Work to complete:
Look through the records and copy each line with the string "Import" in it.

Records supplied:
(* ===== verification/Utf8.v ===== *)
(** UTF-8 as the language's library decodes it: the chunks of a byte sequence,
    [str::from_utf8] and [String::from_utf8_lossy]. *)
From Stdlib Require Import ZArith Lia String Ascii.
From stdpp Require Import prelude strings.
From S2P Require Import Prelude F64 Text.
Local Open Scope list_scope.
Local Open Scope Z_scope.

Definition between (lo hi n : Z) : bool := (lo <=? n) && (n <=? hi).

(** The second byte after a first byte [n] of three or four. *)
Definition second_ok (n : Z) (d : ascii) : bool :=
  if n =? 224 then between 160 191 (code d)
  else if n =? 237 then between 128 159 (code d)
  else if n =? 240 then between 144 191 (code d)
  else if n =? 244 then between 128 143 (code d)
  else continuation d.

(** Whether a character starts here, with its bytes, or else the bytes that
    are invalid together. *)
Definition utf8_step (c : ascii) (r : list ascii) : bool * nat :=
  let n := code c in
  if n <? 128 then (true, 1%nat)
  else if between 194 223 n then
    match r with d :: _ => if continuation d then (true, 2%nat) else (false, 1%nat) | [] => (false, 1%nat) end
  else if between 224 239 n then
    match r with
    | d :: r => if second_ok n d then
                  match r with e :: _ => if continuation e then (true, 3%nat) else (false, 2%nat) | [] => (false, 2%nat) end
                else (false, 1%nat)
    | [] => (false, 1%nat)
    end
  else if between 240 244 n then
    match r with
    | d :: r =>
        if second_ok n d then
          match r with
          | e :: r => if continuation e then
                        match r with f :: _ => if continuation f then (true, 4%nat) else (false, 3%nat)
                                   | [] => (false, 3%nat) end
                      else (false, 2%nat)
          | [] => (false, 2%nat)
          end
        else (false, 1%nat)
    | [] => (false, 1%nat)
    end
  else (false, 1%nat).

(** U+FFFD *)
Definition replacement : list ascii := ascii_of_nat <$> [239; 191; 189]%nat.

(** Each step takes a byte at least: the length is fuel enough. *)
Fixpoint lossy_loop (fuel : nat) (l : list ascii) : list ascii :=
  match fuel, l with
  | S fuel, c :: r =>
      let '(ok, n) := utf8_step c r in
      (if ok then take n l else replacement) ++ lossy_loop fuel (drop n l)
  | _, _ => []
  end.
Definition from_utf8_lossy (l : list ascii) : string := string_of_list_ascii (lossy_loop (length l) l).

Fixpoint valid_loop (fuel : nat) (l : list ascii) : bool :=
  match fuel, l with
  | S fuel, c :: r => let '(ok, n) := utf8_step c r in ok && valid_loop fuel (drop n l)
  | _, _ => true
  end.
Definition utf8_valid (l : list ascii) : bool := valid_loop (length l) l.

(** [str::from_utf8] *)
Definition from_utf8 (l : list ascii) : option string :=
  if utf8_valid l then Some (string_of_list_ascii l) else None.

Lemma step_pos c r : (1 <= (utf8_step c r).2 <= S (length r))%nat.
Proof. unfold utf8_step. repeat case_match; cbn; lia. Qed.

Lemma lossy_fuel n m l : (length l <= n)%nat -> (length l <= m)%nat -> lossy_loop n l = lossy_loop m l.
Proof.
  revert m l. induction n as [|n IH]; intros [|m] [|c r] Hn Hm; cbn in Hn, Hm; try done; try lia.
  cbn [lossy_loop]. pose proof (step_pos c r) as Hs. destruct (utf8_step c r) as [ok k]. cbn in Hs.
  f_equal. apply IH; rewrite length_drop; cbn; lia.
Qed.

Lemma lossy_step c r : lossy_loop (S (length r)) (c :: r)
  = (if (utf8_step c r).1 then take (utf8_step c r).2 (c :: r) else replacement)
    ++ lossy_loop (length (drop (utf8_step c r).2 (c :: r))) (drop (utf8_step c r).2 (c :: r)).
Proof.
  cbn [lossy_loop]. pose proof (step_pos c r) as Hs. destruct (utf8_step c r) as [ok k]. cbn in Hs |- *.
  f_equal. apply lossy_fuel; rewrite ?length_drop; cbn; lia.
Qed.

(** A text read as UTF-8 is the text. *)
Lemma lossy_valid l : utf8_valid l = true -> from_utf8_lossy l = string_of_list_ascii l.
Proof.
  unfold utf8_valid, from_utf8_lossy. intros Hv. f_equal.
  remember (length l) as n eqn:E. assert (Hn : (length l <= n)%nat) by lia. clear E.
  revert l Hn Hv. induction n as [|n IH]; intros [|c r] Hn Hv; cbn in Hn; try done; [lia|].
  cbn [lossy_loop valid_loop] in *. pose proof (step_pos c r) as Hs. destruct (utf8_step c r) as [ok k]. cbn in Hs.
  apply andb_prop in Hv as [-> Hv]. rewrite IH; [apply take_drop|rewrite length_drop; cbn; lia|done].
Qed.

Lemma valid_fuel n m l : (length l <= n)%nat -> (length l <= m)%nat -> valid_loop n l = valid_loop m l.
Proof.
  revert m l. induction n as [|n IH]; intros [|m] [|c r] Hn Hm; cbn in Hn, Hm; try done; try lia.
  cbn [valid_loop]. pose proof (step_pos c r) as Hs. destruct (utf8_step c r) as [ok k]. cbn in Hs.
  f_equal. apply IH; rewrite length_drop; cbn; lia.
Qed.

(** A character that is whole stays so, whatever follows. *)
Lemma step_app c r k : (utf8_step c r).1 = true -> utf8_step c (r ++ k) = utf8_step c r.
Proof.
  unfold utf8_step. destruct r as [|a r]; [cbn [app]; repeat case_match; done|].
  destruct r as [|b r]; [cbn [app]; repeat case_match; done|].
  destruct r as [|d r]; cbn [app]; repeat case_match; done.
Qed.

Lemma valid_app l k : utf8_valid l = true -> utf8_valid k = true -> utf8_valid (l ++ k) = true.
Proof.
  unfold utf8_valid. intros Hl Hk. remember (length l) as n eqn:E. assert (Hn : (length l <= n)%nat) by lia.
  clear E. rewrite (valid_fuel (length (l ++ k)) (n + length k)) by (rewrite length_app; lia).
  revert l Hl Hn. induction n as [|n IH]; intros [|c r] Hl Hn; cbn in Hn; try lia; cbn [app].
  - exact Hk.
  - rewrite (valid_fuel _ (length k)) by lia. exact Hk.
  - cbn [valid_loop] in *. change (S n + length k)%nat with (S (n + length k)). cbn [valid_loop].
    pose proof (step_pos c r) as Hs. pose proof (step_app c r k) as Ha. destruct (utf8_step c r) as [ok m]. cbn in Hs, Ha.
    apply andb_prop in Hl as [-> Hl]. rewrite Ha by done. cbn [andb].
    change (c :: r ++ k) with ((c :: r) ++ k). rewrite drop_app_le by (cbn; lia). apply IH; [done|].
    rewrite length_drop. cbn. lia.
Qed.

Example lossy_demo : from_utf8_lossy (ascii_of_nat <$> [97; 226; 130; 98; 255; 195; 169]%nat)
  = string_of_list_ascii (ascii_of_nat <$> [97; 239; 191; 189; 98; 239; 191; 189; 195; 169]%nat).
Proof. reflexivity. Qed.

Task answer:
From Stdlib Require Import ZArith Lia String Ascii.
From stdpp Require Import prelude strings.
From S2P Require Import Prelude F64 Text.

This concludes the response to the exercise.